Source records
----------------

(* ===== verification/ModesTick.v ===== *)
(** * The match modes: the tick

    [plugins/match/readyup/modes.cpp]: what runs several times a second (the baseline of a new map, the gates to
    going live, the team lock, the whitelist, the warmup reminder, practice), and the handlers of CS2's own
    warmup.  [team_lock.h] is here too. *)

From S2P Require Import Prelude CStr Double MatchRules MatchEnd MatchConfig Modes ModesLive ModesEnd.

Module Ticks.
Import Mo Live.

(** ** The team lock *)

Definition TeamMoveNeeded (cached : Z) (engine : option Z) (target : Z) : bool := negb (default cached engine =? target).

(** [MoveRetryCap] with 3 tries: the target, the cached team and the tries of a player. *)
Definition Allow (sid target cached : Z) (m : gmap Z (Z * Z * Z)) : bool * gmap Z (Z * Z * Z) :=
  let '(t, c, n) := default (-1, -1, 0) (m !! sid) in
  let n := if negb (t =? target) || negb (c =? cached) then 0 else n in
  if 3 <=? n then (false, <[sid := (target, cached, n)]> m) else (true, <[sid := (target, cached, n + 1)]> m).
Definition Forget (sid : Z) : gmap Z (Z * Z * Z) -> gmap Z (Z * Z * Z) := delete sid.

Section Ops.
Context (E : Env).

Definition team1_ct_for (live : bool) (c : WebhookMatchContext) : bool := if live then Team1IsCtNow E c else team1_starts_ct c (mapNumberNow E).

(** The side a player belongs on; [None]: left alone. *)
Definition join_target (live : bool) (c : WebhookMatchContext) (sid : Z) : option Z :=
  if bool_decide (sid ∈ c_spectators c) then Some 1
  else
    match roster_team (c_roster c) !! sid with
    | None => Some 1
    | Some TeamUnknown => None
    | Some t => Some (if eqb (bool_decide (t = Team1)) (team1_ct_for live c) then 3 else 2)
    end.

Definition ms900 : Z := 900000000.
Definition force_one (live : bool) (c : WebhookMatchContext) (h : Person) : M unit :=
  if (p_sid h =? 0) || (p_slot h <? 0) then mret tt
  else
    match join_target live c (p_sid h) with
    | None => mret tt
    | Some join =>
        if p_team h =? join then change (fun w => w <| moves := Forget (p_sid h) (moves w) |>)
        else
          s ← gets st;
          if match lastForceJoin s !! p_sid h with Some t => now E - t <? ms900 | None => false end then mret tt
          else
            upd (fun s => s <| lastForceJoin := <[p_sid h := now E]> (lastForceJoin s) |>) ;;
            if negb (TeamMoveNeeded (p_team h) (engineTeam E (p_slot h)) join) then change (fun w => w <| moves := Forget (p_sid h) (moves w) |>)
            else
              m ← gets moves;
              let '(ok, m) := Allow (p_sid h) join (p_team h) m in
              change (fun w => w <| moves := m |>) ;;
              when ok (emit (MoveLater (p_slot h) (p_sid h) join (p_name h)))
    end.
Fixpoint force_all (live : bool) (c : WebhookMatchContext) (l : list Person) : M unit :=
  match l with [] => mret tt | h :: l => force_one live c h ;; force_all live c l end.

Definition MaybeForceRosterTeams : M unit :=
  s ← gets st; c ← gets ctx;
  let live := is_mode (mode s) MatchLive in
  if negb (is_mode (mode s) MatchWarmup || is_mode (mode s) MatchKnife || live) then mret tt
  else
    match c with
    | None => mret tt
    | Some c =>
        if bool_decide (roster_team (c_roster c) = ∅) && bool_decide (c_spectators c = ∅) then mret tt
        else if scrim c then mret tt else force_all live c (humans E)
    end.

(** Whether a queued move is still right when it runs: the team to join, if any. *)
Definition run_move (slot sid join : Z) : bool :=
  match List.find (fun h => p_slot h =? slot) (humans E) with
  | Some h => (p_sid h =? sid) && TeamMoveNeeded (p_team h) (engineTeam E slot) join
  | None => false
  end.

Definition TeamLockRefusesJoin (w : World) (sid team : Z) : bool :=
  let m := mode (st w) in
  if sid =? 0 then false
  else if negb (is_mode m MatchWarmup || is_mode m MatchKnife || is_mode m MatchLive) then false
  else
    match ctx w with
    | None => false
    | Some c =>
        if scrim c then false
        else if bool_decide (sid ∈ c_spectators c) then negb (team =? 1)
        else
          match roster_team (c_roster c) !! sid with
          | None => isGuest E sid && negb (team =? 1)
          | Some t =>
              let ct := if is_mode m MatchLive then Team1IsCtNow E c else team1_starts_ct c (Z.max 1 (map_number (ms E))) in
              negb (team =? (if eqb (bool_decide (t = Team1)) ct then 3 else 2))
          end
    end.

(** ** The whitelist *)

Definition allowed (c : WebhookMatchContext) (sid : Z) : bool :=
  bool_decide (is_Some (roster_team (c_roster c) !! sid)) || bool_decide (sid ∈ c_spectators c) || isAdmin E sid || isCoach E sid || isGuest E sid.
Definition kick_one (c : WebhookMatchContext) (p : Person) : M unit :=
  s ← gets st;
  if allowed c (p_sid p) then mret tt
  else if match lastKick s !! p_sid p with Some t => now E - t <? 3 * kSecond | None => false end then mret tt
  else
    ok ← enqueue E ("kickid " +s+ to_string (p_slot p) +s+ qs " `Not whitelisted for this match`");
    when ok (upd (fun s => s <| lastKick := <[p_sid p := now E]> (lastKick s) |>)).
Fixpoint kick_all (c : WebhookMatchContext) (seen : list Z) (l : list Person) : M unit :=
  match l with
  | [] => mret tt
  | p :: l =>
      if (p_sid p =? 0) || (p_slot p <? 0) || existsb (fun x => x =? p_sid p) seen then kick_all c seen l
      else kick_one c p ;; kick_all c (p_sid p :: seen) l
  end.
Definition EnforceWhitelist : M unit :=
  c ← gets ctx;
  match c with
  | None => mret tt
  | Some c => if scrim c then mret tt else if negb (whitelistOn E) then mret tt else kick_all c [] (slots E)
  end.

(** ** The warmup reminder *)

Definition in_slots (sid : Z) : bool := existsb (fun s => negb (p_sid s =? 0) && (p_sid s =? sid)) (slots E).
Definition tally_of (c : WebhookMatchContext) (r : gmap Z bool) (second : bool) : ReadyTally :=
  if c_bot_fill c then BotFillReadyTally (count_team second in_slots c) (count_team second (fun sid => in_slots sid && is_ready r sid) c)
  else TeamReadyTally (count_team second (fun _ => true) c) (count_team second (is_ready r) c) (c_players_per_team c).
Definition slot_name (sid : Z) : string :=
  match List.find (fun s => (p_sid s =? sid) && negb (sempty (p_name s))) (slots E) with Some s => p_name s | None => to_string sid end.
Definition waiting_names (c : WebhookMatchContext) (r : gmap Z bool) : list string :=
  (fun kv : Z * WebhookTeam => slot_name kv.1) <$>
  take 6 (List.filter (fun kv : Z * WebhookTeam => negb (kv.1 =? 0) && negb (bool_decide (kv.1 ∈ substitutes (c_roster c))) && negb (is_ready r kv.1)) (roster c)).
Definition name_list (l : list string) : string := match l with [] => EmptyString | x :: l => foldl (fun acc s => acc +s+ ", " +s+ s) x l end.

Definition MaybeShowWarmupUi : M unit :=
  s ← gets st; c ← gets ctx;
  if negb (warmupEnabled (warmup s)) || negb (is_mode (mode s) MatchWarmup) then mret tt
  else
    match c with
    | None => mret tt
    | Some c =>
        when (negb (matchLoadedChatSent s)) (emit (ChatAll "match.loaded" []) ;; upd (fun s => s <| matchLoadedChatSent := true |>)) ;;
        let t1 := tally_of c (ready s) false in
        let t2 := tally_of c (ready s) true in
        let total := tally_total t1 + tally_total t2 in
        let rdy := tally_ready t1 + tally_ready t2 in
        if negb (readyHudShowing E) && ((lastNotReadyChat s =? 0) || (12 * kSecond <=? now E - lastNotReadyChat s))
        then
          let names := name_list (waiting_names c (ready s)) in
          when (negb (sempty names) && (0 <? total) && (rdy <? total))
            (emit (ChatAll "match.waiting_for" [("ready", to_string rdy); ("total", to_string total); ("names", names)]) ;;
             upd (fun s => s <| lastNotReadyChat := now E |>))
        else mret tt
    end.

(** ** The gates *)

Definition MaybeGateMatch : M unit :=
  s ← gets st; c ← gets ctx;
  if negb (is_mode (mode s) MatchWarmup) || negb (warmupEnabled (warmup s)) then mret tt
  else if recent E (lastGateCmd s) ms800 then mret tt
  else if recoveryGate s then
    match c with
    | None => mret tt
    | Some c =>
        go ← AllRosterReadyAndConnected E c;
        if negb go then mret tt
        else
          send E "mp_unpause_match" ;;
          when (paused E) (emit PauseOff) ;;
          emit (Heartbeat "live") ;;
          upd (fun s => s <| mode := MatchLive |> <| recoveryGate := false |>) ;;
          when (negb (statsLive E)) (BeginMapStats c (mapNumberNow E)) ;;
          emit NoteProgress ;;
          StartDemoForMap E (mapNumberNow E) (current_map (ms E)) ;;
          upd (fun s => s <| lastGateCmd := now E |>)
    end
  else if negb (warmupRulesApplied s) then ApplyWarmupRules E ;; upd (fun s => s <| lastGateCmd := now E |>)
  else
    match c with
    | None => emit (Heartbeat "idle")
    | Some c =>
        if startTriggered s then mret tt
        else if IsKnifeForMap E c (mapNumberNow E) then mret tt
        else
          go ← AllRosterReadyAndConnected E c;
          if negb go then mret tt
          else
            upd (fun s => s <| lastGateCmd := now E |>) ;;
            if negb (goLiveAllowed E false) then mret tt else ApplyLiveRulesAndRestart E c
    end.

(** ** Practice *)

Definition kPracticeCmds : list string :=
  ["sv_cheats 1"; "mp_respawn_on_death_ct 1"; "mp_respawn_on_death_t 1"; "mp_ignore_round_win_conditions 1"; "mp_freezetime 0"; "mp_buy_anywhere 1";
   "mp_buytime 9999"; "sv_infinite_ammo 2"; "mp_roundtime 60"; "mp_roundtime_defuse 60"; "mp_roundtime_hostage 60"].
Definition ApplyPracticeRules : M unit :=
  s ← gets st;
  any ← enqueue_all E (if cfgExecEnabled s then ["exec ReadyUp/prac.cfg"] else kPracticeCmds);
  when any (upd (fun s => s <| practiceRulesApplied := true |> <| practiceResetPending := true |>)).
Definition ResetPracticeRules : M unit :=
  s ← gets st;
  if negb (practiceResetPending s) then mret tt
  else any ← enqueue_all E kNeutralRules; when any (upd (fun s => s <| practiceResetPending := false |>)).

(** ** The tick *)

(** A map that was not seen before: every baseline is applied again. *)
Definition new_map : M unit :=
  s ← gets st;
  if sempty (current_map (ms E)) || (current_map (ms E) =s lastSeenMap s) then mret tt
  else
    upd (fun s => s <| lastSeenMap := current_map (ms E) |> <| idleCfgExecuted := false |> <| idleIgnoreWinSent := -1 |> <| warmupRulesApplied := false |>
                    <| practiceRulesApplied := false |> <| practiceResetPending := false |>) ;;
    ResetKnife E (mapNumberNow E) ;;
    when (negb (is_mode (mode s) External)) (send E "mp_warmup_pausetimer 0" ;; send E "mp_warmuptime 0") ;;
    when (is_mode (mode s) MatchKnife) (upd (fun s => s <| mode := MatchWarmup |> <| startTriggered := false |>)).

Definition GameModeCommands (wingman : bool) : list string := ["game_type 0"; if wingman then "game_mode 2" else "game_mode 1"].

Definition idle_tick : M unit :=
  s ← gets st; c ← gets ctx;
  if negb (is_mode (mode s) Idle) then upd (fun s => s <| idleIgnoreWinSent := -1 |>)
  else
    when (wingmanGameMode s && match c with None => true | Some _ => false end)
      (enqueue_all E (GameModeCommands false) ;; upd (fun s => s <| wingmanGameMode := false |>)) ;;
    when (cfgExecEnabled s && negb (idleCfgExecuted s))
      (ok ← enqueue E "exec ReadyUp/idle.cfg"; when ok (upd (fun s => s <| idleCfgExecuted := true |> <| idleIgnoreWinSent := -1 |>))) ;;
    let want := if scrimAuto E then 1 else 0 in
    sent ← gets (fun w => idleIgnoreWinSent (st w));
    if sent =? want then mret tt
    else ok ← enqueue E (if scrimAuto E then "mp_ignore_round_win_conditions 1" else "mp_ignore_round_win_conditions 0");
         when ok (upd (fun s => s <| idleIgnoreWinSent := want |>)).

Definition scrim_tick : M unit :=
  s ← gets st;
  when (is_mode (mode s) ScrimWarmup && negb (warmupRulesApplied s) && negb (recent E (lastGateCmd s) ms800))
    (ApplyScrimWarmupRules E ;; upd (fun s => s <| lastGateCmd := now E |>)).

Definition practice_tick : M unit :=
  s ← gets st;
  if is_mode (mode s) Practice then when (negb (practiceRulesApplied s)) ApplyPracticeRules else ResetPracticeRules.

Definition Tick : M unit :=
  if disabled E then emit (SuppressRoundEnd false)
  else
    new_map ;; idle_tick ;; scrim_tick ;; practice_tick ;;
    MaybeEnterKnifeMode E ;; MaybeAutoPickKnifeSide E ;; MaybeForceRosterTeams ;; MaybeGateMatch ;; MaybeShowWarmupUi ;; EnforceWhitelist ;;
    s ← gets st;
    let suppress := negb (cfgExecEnabled s) && (is_mode (mode s) Practice || is_mode (mode s) MatchWarmup) in
    emit (SuppressRoundEnd (if suppress && is_mode (mode s) Practice && dryRun E then false else suppress)).

(** ** CS2's own warmup *)

Definition OnNativeWarmupStarted : M unit :=
  s ← gets st;
  let m := mode s in
  if disabled E then mret tt
  else if negb (is_mode m Idle || is_mode m ScrimWarmup || is_mode m MatchWarmup || is_mode m MatchKnife || is_mode m MatchLive || is_mode m Practice) then mret tt
  else if recent E (lastNativeWarmupEnd s) (2 * kSecond) then mret tt
  else
    any ← enqueue_all E kNativeOff;
    when any (upd (fun s => s <| lastNativeWarmupEnd := now E |>)) ;;
    when (is_mode m MatchWarmup || is_mode m ScrimWarmup) (emit RulesLater).
(** What [RulesLater] runs a second later. *)
Definition rules_later : M unit :=
  s ← gets st; when (is_mode (mode s) MatchWarmup || is_mode (mode s) ScrimWarmup) (upd (fun s => s <| warmupRulesApplied := false |>)).

(** A player joined a side in warmup: the round is restarted so that they spawn.  [pending] and [last] are the
    function's statics. *)
Definition ModesOnHumanJoinedTeam (team : Z) (pending : bool) (last : Z) : M bool :=
  s ← gets st;
  if negb ((team =? 2) || (team =? 3)) || negb (is_mode (mode s) MatchWarmup) || pending then mret pending
  else
    let since := seconds_since E last in
    let rest := dsub (of_int 4) since in
    emit (RestartLater (if dratio 3 2 <d rest then rest else dratio 3 2)) ;;
    mret true.
Definition restart_later : M unit := s ← gets st; when (is_mode (mode s) MatchWarmup) (send E "mp_restartgame 1").

(** Practice without a round after BeginMatch; [lastRound], [lastRestart] and [at_] are seconds.  The new [lastRestart]. *)
Definition begin_match_check (nowSeconds lastRound lastRestart at_ : double) : M double :=
  s ← gets st;
  if dsub at_ (of_int 1) <=d lastRound then mret lastRestart
  else if dsub nowSeconds lastRestart <d of_int 10 then mret lastRestart
  else if negb (is_mode (mode s) Practice) then mret lastRestart
  else ok ← enqueue E "mp_restartgame 1"; mret (if ok : bool then nowSeconds else lastRestart).

End Ops.

End Ticks.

----------------

Your task
Look above for the line with "if negb (readyHudShowing" and the line with "when (negb (sempty". Retype those two lines and every line between them exactly, adding nothing.

Answer to this task
        if negb (readyHudShowing E) && ((lastNotReadyChat s =? 0) || (12 * kSecond <=? now E - lastNotReadyChat s))
        then
          let names := name_list (waiting_names c (ready s)) in
          when (negb (sempty names) && (0 <? total) && (rdy <? total))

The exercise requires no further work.